■ **Work to complete**:
The word "rewrite" marks the lines to keep; find each one in the data and copy it.
[Data extract]
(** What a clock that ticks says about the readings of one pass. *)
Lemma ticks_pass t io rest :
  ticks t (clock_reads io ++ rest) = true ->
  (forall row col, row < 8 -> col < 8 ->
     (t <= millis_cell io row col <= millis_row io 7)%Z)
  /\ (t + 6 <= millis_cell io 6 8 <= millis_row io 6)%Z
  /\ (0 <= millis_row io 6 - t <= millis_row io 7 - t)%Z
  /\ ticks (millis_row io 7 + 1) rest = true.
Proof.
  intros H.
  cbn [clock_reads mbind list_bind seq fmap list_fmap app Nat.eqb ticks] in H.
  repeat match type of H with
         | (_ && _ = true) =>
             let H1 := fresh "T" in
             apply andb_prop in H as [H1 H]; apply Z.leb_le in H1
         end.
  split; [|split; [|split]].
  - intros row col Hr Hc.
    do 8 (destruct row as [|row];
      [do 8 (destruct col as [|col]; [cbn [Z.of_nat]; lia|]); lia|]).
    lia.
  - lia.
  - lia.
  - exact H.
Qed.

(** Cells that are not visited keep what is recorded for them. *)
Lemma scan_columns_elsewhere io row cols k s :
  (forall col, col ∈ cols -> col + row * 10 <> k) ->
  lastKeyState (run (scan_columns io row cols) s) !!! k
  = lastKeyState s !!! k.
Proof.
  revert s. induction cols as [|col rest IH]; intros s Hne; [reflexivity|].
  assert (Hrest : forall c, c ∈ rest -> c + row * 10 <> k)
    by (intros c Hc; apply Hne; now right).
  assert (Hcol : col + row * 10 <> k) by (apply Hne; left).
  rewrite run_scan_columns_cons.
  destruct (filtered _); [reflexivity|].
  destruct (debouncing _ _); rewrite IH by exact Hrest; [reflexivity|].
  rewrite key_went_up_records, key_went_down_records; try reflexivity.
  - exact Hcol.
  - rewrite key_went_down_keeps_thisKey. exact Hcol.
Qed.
[/Data extract]
■ **Your response**:
  rewrite run_scan_columns_cons.
  destruct (debouncing _ _); rewrite IH by exact Hrest; [reflexivity|].
  rewrite key_went_up_records, key_went_down_records; try reflexivity.
  - rewrite key_went_down_keeps_thisKey. exact Hcol.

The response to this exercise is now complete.